Dans Le Cri, l’artiste a voulu nous décrire – comme il l’explique dans son journal – l’angoisse existentielle qui l’a terrassé lors d’une promenade avec des amis au cours de laquelle s’est produit un phénomène météorologique courant, un coucher de soleil, particulièrement spectaculaire ce jour-là, qu’il interprète comme étant un « cri de la nature ».
Le protagoniste, tourmenté par ses démons intérieurs, s’est identifié à ce « cri » à qui il semble prêter des vertus cathartiques, et qu’il aurait probablement voulu pouvoir lui-même pousser pour exorciser les forces funestes qui le paralysent dans son quotidien.

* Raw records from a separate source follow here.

(* ===== verification/StdSort.v ===== *)
(** The introspective sort of [src/src/stdsort.rs]: quicksort by a median of
    three down to runs of sixteen, heap sort where the recursion gets too deep,
    and an insertion sort over the result.  The theorems say that on a strict
    weak order no index leaves the slice, every loop ends, the result is a
    sorted permutation, and that the quicksort alone already puts any two
    elements sixteen or more places apart in order, which is what keeps the
    final insertion sort short. *)
From stdpp Require Import base list sets numbers.
From Stdlib Require Import Lia.
From S2P Require Import Prelude.
Local Open Scope nat_scope.
Local Open Scope rust_scope.

(** ** Definitions *)

Definition SORT_THRESHOLD : nat := 16.

Section Sort.
Context {T : Type} (less : T -> T -> bool).

(** Positions are natural numbers.  A [usize] subtraction below zero is a
    panic here: it would wrap to a position outside the slice, and the theorems
    show that it does not happen. *)
Definition usub (a b : nat) : outcome nat := if b <=? a then Ok (a - b) else Panic.

(** [slice.swap(a, b)]. *)
Definition swap (l : list T) (a b : nat) : outcome (list T) :=
  let! x := index l a in
  let! y := index l b in
  Ok (<[b := x]> (<[a := y]> l)).

(** [slice\[a..=b\].rotate_right(1)]. *)
Definition rotate_right (l : list T) (a b : nat) : outcome (list T) :=
  let! x := index l b in
  if a <=? b then Ok (take a l ++ x :: take (b - a) (drop a l) ++ drop (S b) l) else Panic.

Definition move_median_to_first (l : list T) (result first_pos mid_pos last_pos : nat) : outcome (list T) :=
  let! first := index l first_pos in
  let! mid := index l mid_pos in
  if less first mid then
    let! last := index l last_pos in
    if less mid last then swap l result mid_pos
    else if less first last then swap l result last_pos
    else swap l result first_pos
  else
    let! last := index l last_pos in
    if less first last then swap l result first_pos
    else if less mid last then swap l result last_pos
    else swap l result mid_pos.

(** [while less(&slice\[first\], &slice\[pivot\]) { first += 1; }], and the
    loop that runs down. *)
Definition scan_up (l : list T) (pivot first : nat) : outcome nat :=
  loop (S (length l)) (fun first =>
    let! x := index l first in
    let! p := index l pivot in
    Ok (if less x p then inl (S first) else inr first)) first.

Definition scan_down (l : list T) (pivot last : nat) : outcome nat :=
  loop (S (length l)) (fun last =>
    let! p := index l pivot in
    let! x := index l last in
    if less p x then let! last := usub last 1 in Ok (inl last) else Ok (inr last)) last.

Definition partition_step (pivot : nat) (st : list T * nat * nat) : outcome (list T * nat * nat + list T * nat) :=
  let '(l, first, last) := st in
  let! first := scan_up l pivot first in
  let! last := usub last 1 in
  let! last := scan_down l pivot last in
  if last <=? first then Ok (inr (l, first))
  else
    let! l := swap l first last in
    Ok (inl (l, S first, last)).

Definition unguarded_partition (l : list T) (first last pivot : nat) : outcome (list T * nat) :=
  loop (S (length l)) (partition_step pivot) (l, first, last).
(* ===== verification/RangeMap.v ===== *)
(** [RangeMap] of [src/src/rangemap.rs]: records that cover intervals of a line
    and may overlap.  The map cuts the line into disjoint intervals and keeps,
    in a vector sorted by the end of the interval and a key of the record, one
    entry per interval and record that covers it.  This file holds the
    definitions, for the line [u64]; the theorems are in [RangeTree] (lookup and
    the cutting of intervals) and [RangeInsert] (insertion). *)
From stdpp Require Import base list numbers gmap.
From Stdlib Require Import ZArith Lia.
From S2P Require Import Prelude BTree Arena OpList.
Local Open Scope Z_scope.
Local Open Scope rust_scope.

(** ** Definitions *)

(** [RangeLine] for [u64]. *)
Definition plus_one (x : Z) : Z := u64 (x + 1).
Definition minus_one (x : Z) : Z := u64 (x - 1).

(** The traits [RangeSubsort] and [RangeRecord]. *)
Class RangeRecord (R Init S : Type) `{OrdKey S} : Type := {
  from_bool : bool -> S;
  new_record : Init -> Z -> Z -> R;
  get_first : R -> Z;
  get_last : R -> Z;
  get_subsort : R -> S
}.

Record AddrRange (S : Type) : Type := mk_AddrRange {
  part_first : Z;
  part_last : Z;
  part_a : Z;
  part_b : Z;
  subsort : S;
  part_value : nat
}.
Arguments mk_AddrRange {S} _ _ _ _ _ _.
Arguments part_first {S} _.
Arguments part_last {S} _.
Arguments part_a {S} _.
Arguments part_b {S} _.
Arguments subsort {S} _.
Arguments part_value {S} _.
(** The piece beside [here], where [here] ends inside the new record. *)
Lemma beside_round B here D : round B (here :: D) (part_first here) -> part_first here <= part_last here ->
  exists B' D' pos,
  insert_hint (B ++ here :: D) (length B) (piece (part_first here) (part_last here)) = Ok (B' ++ here :: D', pos) /\
  (if (pos <=? length B)%nat then (length B + 1)%nat else length B) = length B' /\
  (forall x, x ∈ B' ++ here :: D' <-> x = piece (part_first here) (part_last here) \/ x ∈ B ++ here :: D) /\
  ordered (B' ++ here :: D') /\ (weight (part_last here + 1) D' <= Datatypes.S (weight (part_first here) D))%nat /\
  (forall x, x ∈ B' -> part_last x <= part_last here).
Proof.
  intros [HI Hbehind Hap] Hsize. set (r := piece _ _). pose proof (in_pieces _ _ HI) as HT.
  pose proof (weight_mono (part_first here) (part_last here + 1) D ltac:(lia)) as Hw.
  destruct (hint_around B here D r (tr_ordered _ _ _ _ HT)) as [(B1 & B2 & -> & E & Ho)|(D1 & D2 & -> & E & Ho)].
  - exists (B1 ++ r :: B2), D, (length B1). rewrite E, <- app_assoc. split; [done|]. split; [apply bumped_low|].
    split; [intros x; repeat (rewrite elem_of_app || rewrite elem_of_cons); tauto|]. split; [done|]. split; [lia|].
    intros x. rewrite elem_of_app, elem_of_cons. intros [Hx|[->|Hx]]; [|simpl; lia|];
      (assert (part_last x < part_first here); [apply Hbehind, elem_of_app; tauto|lia]).
  - exists B, (D1 ++ r :: D2), (length B + 1 + length D1)%nat. rewrite E. split; [done|]. split; [apply kept_low|].
    split; [intros x; repeat (rewrite elem_of_app || rewrite elem_of_cons); tauto|]. split; [done|].
    split; [rewrite weight_insert by (simpl; lia); lia|]. intros x Hx. pose proof (Hbehind x Hx). lia.
Qed.
(* ===== verification/PackedTrip.v ===== *)
(** What [PackedDecode] reads from what [PackedEncode] wrote: the values of single
    attributes, attributes looked up by id, skipped elements, and whole trees of
    elements. *)
From stdpp Require Import base list numbers strings.
From Stdlib Require Import ZArith Lia.
From S2P Require Import Prelude Bits Opcodes Space Address RangeList Manager Packed.

(** ** Reading known bytes *)

(** The input has the bytes [l] at [p], and at least one more byte. *)
Definition has (d : PackedDecode) (p : Z) (l : list Z) : Prop :=
  0 <= p /\ p + Z.of_nat (length l) < limit d /\ take (length l) (drop (Z.to_nat p) (buffer d)) = l.

Lemma has_app d p l1 l2 : has d p (l1 ++ l2) -> has d p l1 /\ has d (p + Z.of_nat (length l1)) l2.
Proof.
  intros (H0 & Hl & E). rewrite length_app in Hl, E. rewrite <- take_take_drop in E.
  pose proof (f_equal length E) as El. rewrite !length_app in El.
  assert (length (take (length l1) (drop (Z.to_nat p) (buffer d))) = length l1).
  { rewrite !length_take, !length_drop in *. lia. }
  apply app_inj_1 in E as [E1 E2]; [|done]. split; [by split_and!; [|lia|]|]. split_and!; [lia..|].
  rewrite drop_drop in E2. by replace (Z.to_nat (p + Z.of_nat (length l1))) with (Z.to_nat p + length l1)%nat by lia.
Qed.

Lemma has_byte d p b l : has d p (b :: l) -> get_byte d p = b /\ p + 1 < limit d /\ 0 <= p.
Proof.
  intros (H0 & Hl & E). simpl in Hl. split; [|lia]. unfold get_byte, byte_at.
  destruct (drop (Z.to_nat p) (buffer d)) as [|x r] eqn:Ed; [done|]. simpl in E. injection E as ->.
  assert (Hx : drop (Z.to_nat p) (buffer d) !! 0%nat = Some b) by by rewrite Ed. rewrite lookup_drop, Nat.add_0_r in Hx. by rewrite Hx.
Qed.

Lemma has_cons d p b l : has d p (b :: l) -> has d (p + 1) l.
Proof. intros H. by apply (has_app d p [b] l) in H as [_ H]. Qed.

Lemma has_same d d' p l : same_input d d' -> has d p l -> has d' p l.
Proof. intros (Eb & El & _). unfold has. by rewrite Eb, El. Qed.

(** The position a computation works on, and how it is set. *)
Class Position (pos : PackedDecode -> Z) (set_pos : PackedDecode -> Z -> PackedDecode) : Prop := {
  pos_set : forall d p, pos (set_pos d p) = p;
  set_set : forall d p q, set_pos (set_pos d p) q = set_pos d q;
  set_id : forall d, set_pos d (pos d) = d;
  set_input : forall d p, same_input d (set_pos d p);
}.
(* ===== verification/OpBehavior.v ===== *)
(** The p-code semantics of [src/src/opbehavior.rs]: the [OpBehavior] trait as a
    record of its methods, one value per behaviour with the evaluation and the
    input recovery of the source, and the table [register_instructions] builds.

    The floating-point behaviours are dispatch over a table of formats; the
    formats themselves ([src/src/float.rs]) are an interface here, the class
    [FloatFormat]. *)
From stdpp Require Import base list sets numbers strings.
From Stdlib Require Import ZArith Lia.
From S2P Require Import Prelude Bits Opcodes.

(** ** Definitions *)

(** The trait.  Sizes are [i32] byte counts, operands [u64]. *)
Record OpBehavior : Type := {
  behavior_opcode : OpCode;
  is_special : bool;
  is_unary : bool;
  evaluate_unary (sizeout sizein in1 : Z) : outcome Z;
  evaluate_binary (sizeout sizein in1 in2 : Z) : outcome Z;
  evaluate_ternary (sizeout sizein in1 in2 in3 : Z) : outcome Z;
  recover_input_binary (slot sizeout out sizein input : Z) : outcome Z;
  recover_input_unary (sizeout out sizein : Z) : outcome Z;
}.

Definition lossy_recovery : Error :=
  Lowlevel "Cannot recover input parameter without loss of information".

Definition unary_unimplemented (opcode : OpCode) : Error :=
  Lowlevel ("Unary emulation unimplemented for " ++ get_opname opcode).

Definition binary_unimplemented (opcode : OpCode) : Error :=
  Lowlevel ("Binary emulation unimplemented for " ++ get_opname opcode).

Definition ternary_unimplemented (opcode : OpCode) : Error :=
  Lowlevel ("Ternary emulation unimplemented for " ++ get_opname opcode).

(** [value as i64 as u64]. *)
Definition cxx_int (value : Z) : Z := u64 (i64 value).

(** A behaviour with every method the trait's default: [OpBehaviorGeneric]. *)
Definition new_special (opcode : OpCode) (isunary isspecial : bool) : OpBehavior := {|
  behavior_opcode := opcode;
  is_special := isspecial;
  is_unary := isunary;
  evaluate_unary := fun _ _ _ => Err (unary_unimplemented opcode);
  evaluate_binary := fun _ _ _ _ => Err (binary_unimplemented opcode);
  evaluate_ternary := fun _ _ _ _ _ => Err (ternary_unimplemented opcode);
  recover_input_binary := fun _ _ _ _ _ => Err lossy_recovery;
  recover_input_unary := fun _ _ _ => Err lossy_recovery;
|}.

Definition new_generic (opcode : OpCode) (isunary : bool) : OpBehavior := new_special opcode isunary false.

(** [simple_behavior!]: the trait's defaults except for the methods given. *)
Definition simple_unary (opcode : OpCode) (eval : Z -> Z -> Z -> outcome Z)
    (recover : option (Z -> Z -> Z -> outcome Z)) : OpBehavior := {|
  behavior_opcode := opcode;
  is_special := false;
  is_unary := true;
  evaluate_unary := eval;
  evaluate_binary := evaluate_binary (new_generic opcode true);
  evaluate_ternary := evaluate_ternary (new_generic opcode true);
  recover_input_binary := recover_input_binary (new_generic opcode true);
  recover_input_unary := default (recover_input_unary (new_generic opcode true)) recover;
|}.

Definition simple_binary (opcode : OpCode) (eval : Z -> Z -> Z -> Z -> outcome Z)
    (recover : option (Z -> Z -> Z -> Z -> Z -> outcome Z)) : OpBehavior := {|
  behavior_opcode := opcode;
  is_special := false;
  is_unary := false;
  evaluate_unary := evaluate_unary (new_generic opcode false);
  evaluate_binary := eval;
  evaluate_ternary := evaluate_ternary (new_generic opcode false);
  recover_input_binary := default (recover_input_binary (new_generic opcode false)) recover;
  recover_input_unary := recover_input_unary (new_generic opcode false);
|}.

Definition simple_ternary (opcode : OpCode) (eval : Z -> Z -> Z -> Z -> Z -> outcome Z) : OpBehavior := {|
  behavior_opcode := opcode;
  is_special := false;
  is_unary := false;
  evaluate_unary := evaluate_unary (new_generic opcode false);
  evaluate_binary := evaluate_binary (new_generic opcode false);
  evaluate_ternary := eval;
  recover_input_binary := recover_input_binary (new_generic opcode false);
  recover_input_unary := recover_input_unary (new_generic opcode false);
|}.

(** *** Copy and comparisons *)

Definition OpBehaviorCopy : OpBehavior := simple_unary Copy
  (fun _ _ in1 => Ok in1)
  (Some (fun _ out _ => Ok out)).

Definition OpBehaviorEqual : OpBehavior := simple_binary IntEqual
  (fun _ _ in1 in2 => Ok (b2z (in1 =? in2))) None.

Sans être au fait des intentions de l’auteur, le∙la spectateur∙rice du tableau peut ressentir cette angoisse.
Bien que figuratif, l’art d’Edward Munch ne représente pas le réel qui nous entoure, mais la réalité perçue à travers le filtre de ses sensations et de ses émotions.

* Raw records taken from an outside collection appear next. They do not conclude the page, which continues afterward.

Lemma union_arc_spec l ar ol br rem l' x' v : l <> ar -> ol <> br ->
  union_arc l ar ol br rem = inl (l', x') ->
  (l' = l \/ l' = ol \/ l' = rem) /\ arc l' x' v = arc l ar v || arc ol br v.
Proof.
  intros N1 N2. unfold union_arc. overlap_cases l ar ol br; intros E; follow_code E;
    repeat match type of E with context [?a =? ?b] => destruct (Z.eqb_spec a b); try lia end;
    try discriminate E; injection E as <- <-; (split; [auto|]); arc_cases.
Qed.

Lemma union_arc_status l ar ol br rem st : union_arc l ar ol br rem = inr st -> st = 2 \/ st = -1.
Proof. unfold union_arc. repeat (case_decide || destruct (_ =? _)); naive_solver. Qed.

(** The ends and the stride after the single-element adjustment describe the
    same sets. *)
Lemma union_stride_spec n r op2 a_right b_right new_step : circle_wf n r -> circle_wf n op2 ->
  isempty r = false -> isempty op2 = false ->
  union_stride r op2 = Some (a_right, b_right, new_step) ->
  1 <= new_step < 2 ^ 31 /\ forall v, 0 <= v < 2 ^ n ->
    contains r v = same_residue new_step (left r) v && arc (left r) a_right v /\
    contains op2 v = same_residue new_step (left op2) v && arc (left op2) b_right v.
Proof.
  intros Hw1 Hw2 He1 He2. pose proof Hw1 as (Hn & Hm1 & Hl1 & _ & Hs1 & Hd1 & _).
  pose proof Hw2 as (_ & Hm2 & Hl2 & _ & Hs2 & Hd2 & _). unfold union_stride.
  destruct (Z.ltb_spec (step r) (step op2)); [|destruct (Z.ltb_spec (step op2) (step r))].
  - destruct (is_single r) eqn:Hsg; [|done]. intros [= <- <- <-]. split; [done|]. intros v Hv.
    rewrite (single_contains n r v Hw1 Hsg Hv), step_value_eq, (land_mask_u64 n), (single_arc n) by done.
    split; [done|]. rewrite contains_eq, He2. done.
  - destruct (is_single op2) eqn:Hsg; [|done]. intros [= <- <- <-]. split; [done|]. intros v Hv.
    rewrite (single_contains n op2 v Hw2 Hsg Hv), step_value_eq, (land_mask_u64 n), (single_arc n) by done.
    split; [rewrite contains_eq, He1; done|done].
  - assert (step op2 = step r) as Es by lia. intros [= <- <- <-]. split; [done|]. intros v Hv.
    rewrite !contains_eq, He1, He2, Es. done.
Qed.

Lemma arc_full a v : arc a a v = true.
Proof. unfold arc. by rewrite Z.ltb_irrefl. Qed.

Lemma arc_trivial l x v : l = x -> arc l x v = true.
Proof. intros ->. apply arc_full. Qed.

(** The union is exact whenever the method reports success, for all strides. *)
Lemma circle_union_same n r op2 r' v : circle_wf n r -> circle_wf n op2 ->
  isempty r = false -> isempty op2 = false -> 0 <= v < 2 ^ n ->
  circle_union r op2 = (r', 0) -> contains r' v = contains r v || contains op2 v.
Proof.
  intros Hw1 Hw2 He1 He2 Hv. unfold circle_union. rewrite He1, He2.
  destruct (negb (mask r =? mask op2)); [by intros [=]|].
  destruct (union_stride r op2) as [[[a_right b_right] s]|] eqn:Es; [|by intros [=]].
  destruct (union_stride_spec n r op2 a_right b_right s Hw1 Hw2 He1 He2 Es) as [Hs Hc].
  destruct (Hc v Hv) as [-> ->]. rewrite step_value_eq by done.
  set (rem := if negb (s =? 1) then left r mod s else 0).
  destruct (negb (s =? 1) && negb (rem =? left op2 mod s)) eqn:Hrem; [by intros [=]|].
  assert (Hr1 : same_residue s rem v = same_residue s (left r) v).
  { apply same_residue_trans; [done|]. unfold rem. destruct (Z.eqb_spec s 1) as [->|]; [apply Z.divide_1_l|]. cbn [negb].
    apply mod_eq_divide; [lia|]. apply Z.mod_mod. lia. }
  assert (Hr2 : same_residue s (left op2) v = same_residue s (left r) v).
  { rewrite <- Hr1. apply same_residue_trans; [done|].
    destruct (Z.eqb_spec s 1) as [->|N]; [apply Z.divide_1_l|]. cbn [negb andb] in Hrem.
    destruct (Z.eqb_spec rem (left op2 mod s)) as [E|]; [rewrite E|done]. apply mod_eq_divide; [lia|].
    symmetry. apply Z.mod_mod. lia. }
  destruct ((left r =? a_right) || (left op2 =? b_right)) eqn:Hfull.
  - intros [= <-]. rewrite contains_eq. cbn [isempty step left right with_step with_arc].
    rewrite He1, Hr1, Hr2, arc_full. cbn [negb andb].
    apply orb_true_iff in Hfull as [E%Z.eqb_eq|E%Z.eqb_eq]; rewrite (arc_trivial _ _ v E);
      destruct (same_residue s (left r) v), (arc (left r) a_right v), (arc (left op2) b_right v); done.
  - apply orb_false_iff in Hfull as [N1%Z.eqb_neq N2%Z.eqb_neq].
    destruct (union_arc _ _ _ _ _) as [[l x]|st] eqn:Eu; [|by intros [= _ ->]; apply union_arc_status in Eu as [?|?]].
    intros [= <-]. destruct (union_arc_spec _ _ _ _ _ _ _ v N1 N2 Eu) as [Hl Ha].
    rewrite contains_eq. cbn [isempty step left right with_step with_arc]. rewrite He1, Ha, Hr2. cbn [negb andb].
    assert (same_residue s l v = same_residue s (left r) v) as -> by (destruct Hl as [-> |[-> | ->]]; done).
    destruct (same_residue s (left r) v), (arc (left r) a_right v), (arc (left op2) b_right v); done.
Qed.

Nous faisons ici la proposition que la description d’un paysage peut exprimer les sentiments intérieurs d’un protagoniste. Elle est alors en cohésion, par analogie, avec le monde intérieur du personnage.

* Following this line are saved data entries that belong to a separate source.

Lemma half_step c : (n <= c)%nat -> (S c < length (edges s b))%nat ->
  half_delete_step s bl (map_edges (half_way s bl n c) B, Z.of_nat c) =
  Ok (inl (map_edges (half_way s bl n (S c)) B, Z.of_nat (S c))).
Proof.
  intros Hc Hlt. unfold half_delete_step. rewrite get_try, try_get_edges, Hb. cbn [obind fmap option_fmap option_map].
  pose proof (Hsmall bl b s Hb) as Hb31.
  assert (Hhw : half_way s bl n c bl s (edges s b) = take c (delete n (edges s b)) ++ drop c (edges s b)).
  { unfold half_way. by rewrite !decide_True. }
  rewrite with_edges_edges, Hhw.
  assert (Hlen : length (take c (delete n (edges s b)) ++ drop c (edges s b)) = length (edges s b)).
  { rewrite length_app, length_take, length_drop, length_delete by (apply lookup_lt_is_Some; lia). lia. }
  rewrite Hlen. rewrite u64_small by lia. replace (Z.of_nat c + 1) with (Z.of_nat (S c)) by lia.
  destruct (Z.ltb_spec (Z.of_nat (S c)) (Z.of_nat (length (edges s b)))); [|lia].
  destruct (lookup_lt_is_Some_2 (edges s b) (S c) Hlt) as [e He].
  destruct (lookup_lt_is_Some_2 (edges s b) c ltac:(lia)) as [x0 Hx0].
  assert (Heat : edge_at B s bl (S c) e) by (by exists b).
  destruct (Hown (S c) e ltac:(lia) Heat) as (j & e' & Hj & He' & Hp' & Hr').
  assert (Hj31 : Z.of_nat j < 2 ^ 31) by (by eapply edge_at_small).
  rewrite (get_edge_eq _ s bl (S c) e); [|apply edge_at_map; exists b; rewrite Hhw, half_way_lookup by lia; done|done].
  cbn [obind].
  erewrite (edit_edge_eq _ s bl c x0); [|apply edge_at_map; exists b; rewrite Hhw, half_way_lookup by lia; done|done].
  cbn [obind]. rewrite map_edges_comp.
  erewrite (edit_edge_eq _ (other s) (point e) j (shift_upto bl n c e')).
  2:{ apply edge_at_map. destruct He' as (b' & Hb' & He'). exists b'. split; [done|]. unfold at_list, half_way.
      pose proof (other_ne s). rewrite !(decide_False (P := _ /\ other s = s)), decide_False by naive_solver.
      by rewrite list_lookup_fmap, He'. }
  2:{ rewrite u64_small; lia. }
  cbn [obind]. rewrite map_edges_comp. do 3 f_equal. apply map_edges_ext. intros p x s' Hx. unfold at_list, half_way.
  destruct (decide (s' = s)) as [->|Hs'].
  - pose proof (other_ne s). rewrite (decide_False (P := _ /\ s = other s)) by naive_solver.
    destruct (decide (p = bl)) as [->|Hp].
    + rewrite decide_True by done. simplify_eq. by eapply half_way_next.
    + rewrite decide_False by naive_solver. done.
  - assert (s' = other s) as -> by (by destruct s, s').
    rewrite (decide_False (P := _ /\ other s = s)) by naive_solver.
    apply list_eq. intros k. rewrite list_lookup_fmap.
    destruct (edges (other s) x !! k) as [y|] eqn:Ey.
    + pose proof (shift_step c e j e' p k y Hc Heat Hj He' Hp' Hr' ltac:(by exists x)) as Hst. cbn. rewrite Hst.
      destruct (decide (p = point e /\ k = j)) as [[-> ->]|Hne].
      * rewrite decide_True by done. rewrite list_lookup_alter_eq, list_lookup_fmap, Ey. done.
      * destruct (decide (p = point e /\ other s = other s)) as [[-> _]|_]; [rewrite list_lookup_alter_ne by naive_solver|];
          by rewrite list_lookup_fmap, Ey.
    + destruct (decide (p = point e /\ other s = other s)); cbn; apply lookup_ge_None; rewrite ?length_alter, length_fmap;
        by apply lookup_ge_None.
Qed.

(** The loop removes position [n] and moves the positions behind it down, at
    both ends. *)
Lemma half_delete_edge_eq z : u64 z = Z.of_nat n ->
  half_delete_edge s B bl z = Ok (map_edges (half_deleted s bl n) B).
Proof.
  intros Hz. unfold half_delete_edge. rewrite get_try, Hb. cbn [obind]. rewrite Hz.
  assert (Hgen : forall m c, (n <= c < length (edges s b))%nat -> (length (edges s b) - c <= m)%nat ->
    loop m (half_delete_step s bl) (map_edges (half_way s bl n c) B, Z.of_nat c) = Ok (map_edges (half_deleted s bl n) B)).
  { induction m as [|m IH]; intros c Hc Hm; [lia|]. cbn [loop].
    destruct (decide (S c < length (edges s b))%nat) as [Hlt|Hge].
    - rewrite half_step by lia. cbn [obind]. apply IH; lia.
    - assert (c = length (edges s b) - 1)%nat as -> by lia. clear IH Hge. unfold half_delete_step.
      rewrite get_try, try_get_edges, Hb. cbn [obind fmap option_fmap option_map]. rewrite with_edges_edges.
      set (c := (length (edges s b) - 1)%nat) in *. pose proof (Hsmall bl b s Hb).
      assert (Hhw : half_way s bl n c bl s (edges s b) = take c (delete n (edges s b)) ++ drop c (edges s b)).
      { unfold half_way. by rewrite !decide_True. }
      rewrite Hhw. rewrite length_app, length_take, length_drop, length_delete by (apply lookup_lt_is_Some; lia).
      rewrite u64_small by lia. destruct (Z.ltb_spec (Z.of_nat c + 1)
        (Z.of_nat (Nat.min c (length (edges s b) - 1) + (length (edges s b) - c)))); [lia|].
      erewrite edit_edges_eq by (by rewrite try_get_edges, Hb). cbn [obind]. rewrite map_edges_comp. f_equal.
      apply map_edges_ext. intros p x s' Hx. unfold at_list, half_way, half_deleted.
      destruct (decide (s' = s)) as [->|Hs'].
      + destruct (decide (p = bl)) as [->|Hp].
        * rewrite decide_True by done. simplify_eq. by apply half_way_last.
        * by rewrite decide_False by naive_solver.
      + rewrite decide_False by naive_solver. assert (s' = other s) as -> by (by destruct s, s').
        apply list_fmap_ext. intros k y Hy.
        assert (Hyat : edge_at B (other s) p k y) by (by exists x).
        unfold shift_upto, shift. destruct (decide (point y = bl /\ Z.of_nat n < reverse_index y)) as [[Hpy Hry]|Hno].
        * rewrite decide_True; [done|]. split; [done|]. split; [done|].
          destruct (Htwin p k y Hyat Hpy Hry) as (j & e' & Hj & (b' & Hb' & He') & _). rewrite other_other, Hpy in *.
          simplify_eq. apply lookup_lt_Some in He'. lia.
        * rewrite decide_False; [done|]. naive_solver lia. }
  rewrite <- (Hgen (S (length (edges s b))) n) by lia. f_equal. f_equal. symmetry. apply map_edges_id.
  intros p x s' Hx. unfold half_way. destruct (decide (s' = s)) as [->|_].
  - destruct (decide (p = bl)) as [->|_]; [|done]. simplify_eq. rewrite delete_take_drop.
    rewrite take_app_le by (rewrite length_take; lia). rewrite take_take, Nat.min_id. apply take_drop.
  - rewrite <- (list_fmap_id (edges s' x)) at 2. apply list_fmap_ext. intros k y _. unfold shift_upto.
    rewrite decide_False; [done|lia].
Qed.
End HalfDelete.

(** ** The invariant *)

Definition edges_ok (B : Blocks) : Prop :=
  small B /\ forall s p k e, edge_at B s p k e -> twins B s p k e.

(** Where the edge at position [k] is after position [n] of [bl] is gone, and
    what it says. *)
Definition moved (s : side) (bl n : nat) (s' : side) (p k : nat) : nat :=
  if decide (s' = s /\ p = bl /\ (n < k)%nat) then Nat.pred k else k.

Definition renamed (s : side) (bl n : nat) (s' : side) (e : BlockEdge) : BlockEdge :=
  if decide (s' = s) then e else shift bl n e.

Lemma half_deleted_edge B s bl n s' p k e :
  edge_at (map_edges (half_deleted s bl n) B) s' p k e <->
  exists k0 e0, edge_at B s' p k0 e0 /\ ~ (s' = s /\ p = bl /\ k0 = n) /\ k = moved s bl n s' p k0 /\ e = renamed s bl n s' e0.
Proof.
  rewrite edge_at_map. unfold half_deleted, renamed, moved. split.
  - intros (b & Hb & He). destruct (decide (s' = s)) as [->|Hs].
    + destruct (decide (p = bl)) as [->|Hp].
      * rewrite list_lookup_delete in He. destruct (decide (k < n)%nat).
        -- exists k, e. split; [by exists b|]. split; [intros (_ & _ & ?); lia|]. split; [|done]. by rewrite decide_False by (intros (_ & _ & ?); lia).
        -- exists (S k), e. split; [by exists b|]. split; [intros (_ & _ & ?); lia|]. split; [|done]. rewrite decide_True by (repeat split; lia). done.
      * exists k, e. split; [by exists b|]. split; [naive_solver|]. split; [|done]. by rewrite decide_False by naive_solver.
    + rewrite list_lookup_fmap in He. destruct (edges s' b !! k) as [e0|] eqn:E; [|done]. injection He as <-.
      exists k, e0. split; [by exists b|]. split; [naive_solver|]. split; [|done]. by rewrite decide_False by naive_solver.
  - intros (k0 & e0 & (b & Hb & He) & Hne & -> & ->). exists b. split; [done|]. destruct (decide (s' = s)) as [->|Hs].
    + destruct (decide (p = bl)) as [->|Hp].
      * rewrite list_lookup_delete. destruct (decide (s = s /\ bl = bl /\ (n < k0)%nat)) as [(_ & _ & ?)|Hno].
        -- rewrite decide_False by lia. by replace (S (Nat.pred k0)) with k0 by lia.
        -- rewrite decide_True; [done|]. assert (k0 <> n) by naive_solver. assert (~ (n < k0)%nat) by naive_solver. lia.
      * by rewrite decide_False by naive_solver.
    + rewrite (decide_False (P := s' = s /\ _)) by naive_solver. by rewrite list_lookup_fmap, He.
Qed.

Dans ce tableau, les volutes des reflets du ciel, de la mer et les ondulations du corps du protagoniste semblent suggérer les effets physiologiques de quelqu’un soumis à de violentes émotions et prêt à s’évanouir.
Alors que le rectiligne de la balustrade et de la silhouette des deux amis est un point de repère du réel, sorte de « garde-fou » sur lequel le protagoniste peut compter pour ne pas sombrer complètement dans la démence.
Note de l’auteur au dos de son tableau :
« Kan kun være malet af en gal Mand! » (« Ne peut avoir été peint que par un fou ! »)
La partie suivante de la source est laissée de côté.